What the task requires: Give the lines below again exactly, starting with the line that holds "shaderProgram <- glCreateProgram ;;" and going on through the line that holds "Let vertexShader := glCreateShader_name".

** Material supplied follows **

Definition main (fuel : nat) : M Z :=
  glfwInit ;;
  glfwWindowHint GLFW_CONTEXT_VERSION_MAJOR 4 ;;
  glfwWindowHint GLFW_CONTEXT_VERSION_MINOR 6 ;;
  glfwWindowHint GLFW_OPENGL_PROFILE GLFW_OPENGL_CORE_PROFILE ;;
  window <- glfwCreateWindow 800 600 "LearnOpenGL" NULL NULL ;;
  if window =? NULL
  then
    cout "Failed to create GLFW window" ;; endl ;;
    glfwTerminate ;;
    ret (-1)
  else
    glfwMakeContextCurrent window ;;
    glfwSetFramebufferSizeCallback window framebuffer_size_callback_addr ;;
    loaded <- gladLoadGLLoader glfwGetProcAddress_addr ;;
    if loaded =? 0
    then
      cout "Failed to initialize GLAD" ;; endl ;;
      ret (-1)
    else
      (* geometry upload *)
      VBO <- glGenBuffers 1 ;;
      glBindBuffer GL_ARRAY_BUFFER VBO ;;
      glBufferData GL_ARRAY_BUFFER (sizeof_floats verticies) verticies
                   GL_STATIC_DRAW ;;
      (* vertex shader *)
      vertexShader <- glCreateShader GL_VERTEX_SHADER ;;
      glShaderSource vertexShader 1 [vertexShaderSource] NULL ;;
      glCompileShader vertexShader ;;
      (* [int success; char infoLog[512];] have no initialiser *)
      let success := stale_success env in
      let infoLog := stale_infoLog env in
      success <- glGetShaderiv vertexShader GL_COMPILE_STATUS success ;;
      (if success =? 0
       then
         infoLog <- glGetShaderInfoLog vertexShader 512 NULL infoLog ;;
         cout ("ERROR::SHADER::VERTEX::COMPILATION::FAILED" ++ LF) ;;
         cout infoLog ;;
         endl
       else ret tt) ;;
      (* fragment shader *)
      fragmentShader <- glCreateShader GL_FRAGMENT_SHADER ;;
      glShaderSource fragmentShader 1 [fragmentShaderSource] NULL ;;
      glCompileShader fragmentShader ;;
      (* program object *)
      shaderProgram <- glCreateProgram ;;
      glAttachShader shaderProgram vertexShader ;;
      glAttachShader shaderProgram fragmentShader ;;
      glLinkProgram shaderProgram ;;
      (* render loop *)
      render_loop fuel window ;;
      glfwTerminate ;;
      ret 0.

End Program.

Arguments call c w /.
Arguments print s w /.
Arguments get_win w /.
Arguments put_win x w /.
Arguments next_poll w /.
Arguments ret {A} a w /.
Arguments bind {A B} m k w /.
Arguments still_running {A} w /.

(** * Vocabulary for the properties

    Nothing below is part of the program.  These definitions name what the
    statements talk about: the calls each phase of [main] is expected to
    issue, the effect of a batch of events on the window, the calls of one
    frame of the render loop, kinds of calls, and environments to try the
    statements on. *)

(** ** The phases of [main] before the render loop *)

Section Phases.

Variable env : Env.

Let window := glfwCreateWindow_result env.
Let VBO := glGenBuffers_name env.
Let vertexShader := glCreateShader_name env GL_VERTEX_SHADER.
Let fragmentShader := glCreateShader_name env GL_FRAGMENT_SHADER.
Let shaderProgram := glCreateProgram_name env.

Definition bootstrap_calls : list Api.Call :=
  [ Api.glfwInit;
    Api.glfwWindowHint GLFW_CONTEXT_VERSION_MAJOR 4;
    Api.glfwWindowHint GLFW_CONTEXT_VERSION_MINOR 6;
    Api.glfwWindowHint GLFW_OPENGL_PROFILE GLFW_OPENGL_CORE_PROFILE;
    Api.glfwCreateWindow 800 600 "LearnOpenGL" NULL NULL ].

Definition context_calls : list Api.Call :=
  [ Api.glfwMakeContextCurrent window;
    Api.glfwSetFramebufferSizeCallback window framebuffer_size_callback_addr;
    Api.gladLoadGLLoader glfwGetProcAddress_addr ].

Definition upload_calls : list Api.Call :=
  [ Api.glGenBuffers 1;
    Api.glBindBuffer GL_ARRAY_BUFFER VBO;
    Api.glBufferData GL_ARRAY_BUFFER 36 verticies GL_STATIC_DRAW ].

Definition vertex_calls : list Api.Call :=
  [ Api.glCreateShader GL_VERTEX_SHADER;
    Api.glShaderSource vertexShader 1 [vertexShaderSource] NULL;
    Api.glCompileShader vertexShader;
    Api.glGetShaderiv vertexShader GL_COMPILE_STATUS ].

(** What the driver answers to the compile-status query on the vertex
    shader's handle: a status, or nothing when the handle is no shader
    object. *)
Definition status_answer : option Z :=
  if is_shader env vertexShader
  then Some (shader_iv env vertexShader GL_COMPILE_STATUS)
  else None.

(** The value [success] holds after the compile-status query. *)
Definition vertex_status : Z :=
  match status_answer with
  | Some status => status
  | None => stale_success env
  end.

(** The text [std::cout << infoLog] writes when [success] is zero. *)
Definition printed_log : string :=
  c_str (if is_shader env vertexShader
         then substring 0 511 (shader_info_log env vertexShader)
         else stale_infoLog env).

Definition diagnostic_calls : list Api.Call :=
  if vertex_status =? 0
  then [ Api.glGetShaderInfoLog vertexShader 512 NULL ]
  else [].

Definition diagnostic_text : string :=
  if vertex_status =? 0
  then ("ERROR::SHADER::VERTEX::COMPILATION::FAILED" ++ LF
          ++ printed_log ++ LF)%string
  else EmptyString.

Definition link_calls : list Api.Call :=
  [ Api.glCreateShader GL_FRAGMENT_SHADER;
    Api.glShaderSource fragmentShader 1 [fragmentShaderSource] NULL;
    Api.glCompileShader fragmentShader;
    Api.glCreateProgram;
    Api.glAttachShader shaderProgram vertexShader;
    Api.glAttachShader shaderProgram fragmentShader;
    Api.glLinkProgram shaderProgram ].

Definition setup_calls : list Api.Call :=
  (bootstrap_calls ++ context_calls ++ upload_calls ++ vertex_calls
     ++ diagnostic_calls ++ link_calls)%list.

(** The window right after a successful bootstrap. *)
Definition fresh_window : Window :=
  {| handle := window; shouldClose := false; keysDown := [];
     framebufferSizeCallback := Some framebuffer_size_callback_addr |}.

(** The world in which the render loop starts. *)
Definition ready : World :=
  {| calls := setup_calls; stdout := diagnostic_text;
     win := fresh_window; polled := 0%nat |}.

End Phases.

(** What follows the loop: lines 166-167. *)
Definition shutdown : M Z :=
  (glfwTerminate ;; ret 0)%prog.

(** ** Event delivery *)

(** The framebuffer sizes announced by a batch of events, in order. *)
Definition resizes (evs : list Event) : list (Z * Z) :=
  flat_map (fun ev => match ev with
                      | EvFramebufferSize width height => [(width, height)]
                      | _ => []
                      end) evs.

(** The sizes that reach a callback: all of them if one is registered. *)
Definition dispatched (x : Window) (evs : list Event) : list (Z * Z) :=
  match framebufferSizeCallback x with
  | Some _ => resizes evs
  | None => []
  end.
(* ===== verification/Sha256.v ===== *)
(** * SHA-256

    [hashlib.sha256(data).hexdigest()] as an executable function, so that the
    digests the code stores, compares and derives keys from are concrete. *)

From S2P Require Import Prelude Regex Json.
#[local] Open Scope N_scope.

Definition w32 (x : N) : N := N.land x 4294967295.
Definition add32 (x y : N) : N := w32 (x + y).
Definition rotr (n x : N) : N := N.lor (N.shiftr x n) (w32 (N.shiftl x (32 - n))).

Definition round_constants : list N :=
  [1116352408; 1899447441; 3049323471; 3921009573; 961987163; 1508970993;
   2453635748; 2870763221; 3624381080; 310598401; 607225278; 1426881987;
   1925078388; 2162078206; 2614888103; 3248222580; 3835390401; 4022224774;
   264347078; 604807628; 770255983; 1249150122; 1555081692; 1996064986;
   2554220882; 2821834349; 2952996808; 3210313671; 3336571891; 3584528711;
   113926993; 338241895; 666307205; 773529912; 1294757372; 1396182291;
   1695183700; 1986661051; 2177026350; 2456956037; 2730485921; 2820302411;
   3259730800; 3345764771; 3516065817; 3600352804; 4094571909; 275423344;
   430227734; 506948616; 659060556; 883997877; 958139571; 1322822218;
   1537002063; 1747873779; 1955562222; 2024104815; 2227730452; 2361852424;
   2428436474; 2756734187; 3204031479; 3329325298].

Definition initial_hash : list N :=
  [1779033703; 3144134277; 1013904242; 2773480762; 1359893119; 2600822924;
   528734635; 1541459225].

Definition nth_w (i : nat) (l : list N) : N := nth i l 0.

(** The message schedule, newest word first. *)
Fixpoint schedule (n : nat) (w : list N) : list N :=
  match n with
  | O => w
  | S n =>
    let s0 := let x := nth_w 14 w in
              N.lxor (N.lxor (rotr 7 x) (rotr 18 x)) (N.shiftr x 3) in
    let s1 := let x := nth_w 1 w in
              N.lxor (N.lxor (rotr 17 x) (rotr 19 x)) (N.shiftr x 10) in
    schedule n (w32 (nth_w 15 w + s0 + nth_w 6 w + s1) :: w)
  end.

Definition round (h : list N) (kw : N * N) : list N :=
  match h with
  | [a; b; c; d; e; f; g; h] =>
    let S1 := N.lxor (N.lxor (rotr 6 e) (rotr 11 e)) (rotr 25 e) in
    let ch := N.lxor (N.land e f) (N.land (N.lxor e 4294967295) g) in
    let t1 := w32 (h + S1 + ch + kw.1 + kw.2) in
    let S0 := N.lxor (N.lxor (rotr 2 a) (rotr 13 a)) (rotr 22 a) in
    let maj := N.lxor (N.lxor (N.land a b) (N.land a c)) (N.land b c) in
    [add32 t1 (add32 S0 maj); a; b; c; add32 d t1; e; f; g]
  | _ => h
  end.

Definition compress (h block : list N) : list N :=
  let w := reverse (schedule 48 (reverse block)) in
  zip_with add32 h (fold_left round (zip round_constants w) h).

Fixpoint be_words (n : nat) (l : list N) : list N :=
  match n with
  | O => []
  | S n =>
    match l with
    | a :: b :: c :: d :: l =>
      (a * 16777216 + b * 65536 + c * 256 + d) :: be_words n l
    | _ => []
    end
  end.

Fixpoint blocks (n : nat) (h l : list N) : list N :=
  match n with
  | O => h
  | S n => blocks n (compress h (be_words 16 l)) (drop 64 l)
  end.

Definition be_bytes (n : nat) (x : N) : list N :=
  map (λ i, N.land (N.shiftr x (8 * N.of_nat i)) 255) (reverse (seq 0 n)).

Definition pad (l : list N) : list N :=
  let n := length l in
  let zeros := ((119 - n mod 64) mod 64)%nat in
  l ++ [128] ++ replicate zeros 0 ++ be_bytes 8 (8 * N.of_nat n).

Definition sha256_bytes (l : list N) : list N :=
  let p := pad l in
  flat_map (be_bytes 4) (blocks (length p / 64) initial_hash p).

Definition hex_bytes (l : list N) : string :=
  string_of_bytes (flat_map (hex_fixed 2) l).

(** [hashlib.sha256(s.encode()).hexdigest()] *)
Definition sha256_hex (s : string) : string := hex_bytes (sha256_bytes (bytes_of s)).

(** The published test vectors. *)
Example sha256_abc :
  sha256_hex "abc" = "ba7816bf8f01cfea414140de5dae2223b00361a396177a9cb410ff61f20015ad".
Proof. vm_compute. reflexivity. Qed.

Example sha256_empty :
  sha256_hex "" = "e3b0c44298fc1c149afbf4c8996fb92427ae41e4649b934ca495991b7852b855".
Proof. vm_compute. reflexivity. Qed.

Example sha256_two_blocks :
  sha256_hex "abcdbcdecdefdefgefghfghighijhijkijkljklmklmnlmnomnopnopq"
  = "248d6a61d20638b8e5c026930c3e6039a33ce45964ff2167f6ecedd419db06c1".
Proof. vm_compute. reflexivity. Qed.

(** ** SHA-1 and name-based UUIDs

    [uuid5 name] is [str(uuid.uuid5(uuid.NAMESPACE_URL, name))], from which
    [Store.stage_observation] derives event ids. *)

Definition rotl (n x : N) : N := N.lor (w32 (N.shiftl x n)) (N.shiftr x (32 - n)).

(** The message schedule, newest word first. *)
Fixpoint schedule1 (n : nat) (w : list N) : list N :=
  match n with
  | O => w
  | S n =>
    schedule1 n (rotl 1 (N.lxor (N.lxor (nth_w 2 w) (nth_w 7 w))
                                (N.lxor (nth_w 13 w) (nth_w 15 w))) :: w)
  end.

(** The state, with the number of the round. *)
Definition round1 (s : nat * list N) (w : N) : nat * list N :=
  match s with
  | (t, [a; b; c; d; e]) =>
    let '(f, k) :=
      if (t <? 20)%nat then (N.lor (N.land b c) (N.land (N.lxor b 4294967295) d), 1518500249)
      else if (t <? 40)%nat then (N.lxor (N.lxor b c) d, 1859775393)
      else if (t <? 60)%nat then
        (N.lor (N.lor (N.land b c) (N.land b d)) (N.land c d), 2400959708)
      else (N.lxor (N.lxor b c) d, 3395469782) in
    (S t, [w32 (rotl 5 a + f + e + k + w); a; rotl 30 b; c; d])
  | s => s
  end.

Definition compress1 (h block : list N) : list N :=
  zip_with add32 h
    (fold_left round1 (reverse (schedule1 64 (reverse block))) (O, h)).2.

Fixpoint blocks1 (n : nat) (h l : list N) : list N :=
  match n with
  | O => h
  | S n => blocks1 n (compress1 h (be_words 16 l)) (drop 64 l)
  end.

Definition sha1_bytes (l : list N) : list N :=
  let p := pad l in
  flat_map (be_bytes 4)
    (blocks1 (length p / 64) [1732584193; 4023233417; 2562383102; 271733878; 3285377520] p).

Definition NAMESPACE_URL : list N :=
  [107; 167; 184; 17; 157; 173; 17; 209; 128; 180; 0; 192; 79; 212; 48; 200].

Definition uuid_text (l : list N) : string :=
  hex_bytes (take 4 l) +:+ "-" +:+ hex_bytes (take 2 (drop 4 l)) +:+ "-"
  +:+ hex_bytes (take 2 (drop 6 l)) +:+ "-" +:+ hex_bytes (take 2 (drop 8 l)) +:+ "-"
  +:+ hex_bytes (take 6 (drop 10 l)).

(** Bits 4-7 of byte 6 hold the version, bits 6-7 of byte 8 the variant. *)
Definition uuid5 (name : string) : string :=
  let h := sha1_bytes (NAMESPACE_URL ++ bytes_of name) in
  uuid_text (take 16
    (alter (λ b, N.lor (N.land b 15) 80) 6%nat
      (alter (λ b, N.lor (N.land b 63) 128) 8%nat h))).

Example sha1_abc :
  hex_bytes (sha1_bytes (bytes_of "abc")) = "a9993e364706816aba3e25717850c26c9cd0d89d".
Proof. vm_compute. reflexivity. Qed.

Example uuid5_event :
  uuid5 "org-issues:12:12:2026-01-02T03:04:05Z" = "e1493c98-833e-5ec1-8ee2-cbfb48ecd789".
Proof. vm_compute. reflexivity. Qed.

** End of Material supplied **

Reply:
      shaderProgram <- glCreateProgram ;;
      glAttachShader shaderProgram vertexShader ;;
      glAttachShader shaderProgram fragmentShader ;;
      glLinkProgram shaderProgram ;;
      (* render loop *)
      render_loop fuel window ;;
      glfwTerminate ;;
      ret 0.

End Program.

Arguments call c w /.
Arguments print s w /.
Arguments get_win w /.
Arguments put_win x w /.
Arguments next_poll w /.
Arguments ret {A} a w /.
Arguments bind {A B} m k w /.
Arguments still_running {A} w /.

(** * Vocabulary for the properties

    Nothing below is part of the program.  These definitions name what the
    statements talk about: the calls each phase of [main] is expected to
    issue, the effect of a batch of events on the window, the calls of one
    frame of the render loop, kinds of calls, and environments to try the
    statements on. *)

(** ** The phases of [main] before the render loop *)

Section Phases.

Variable env : Env.

Let window := glfwCreateWindow_result env.
Let VBO := glGenBuffers_name env.
Let vertexShader := glCreateShader_name env GL_VERTEX_SHADER.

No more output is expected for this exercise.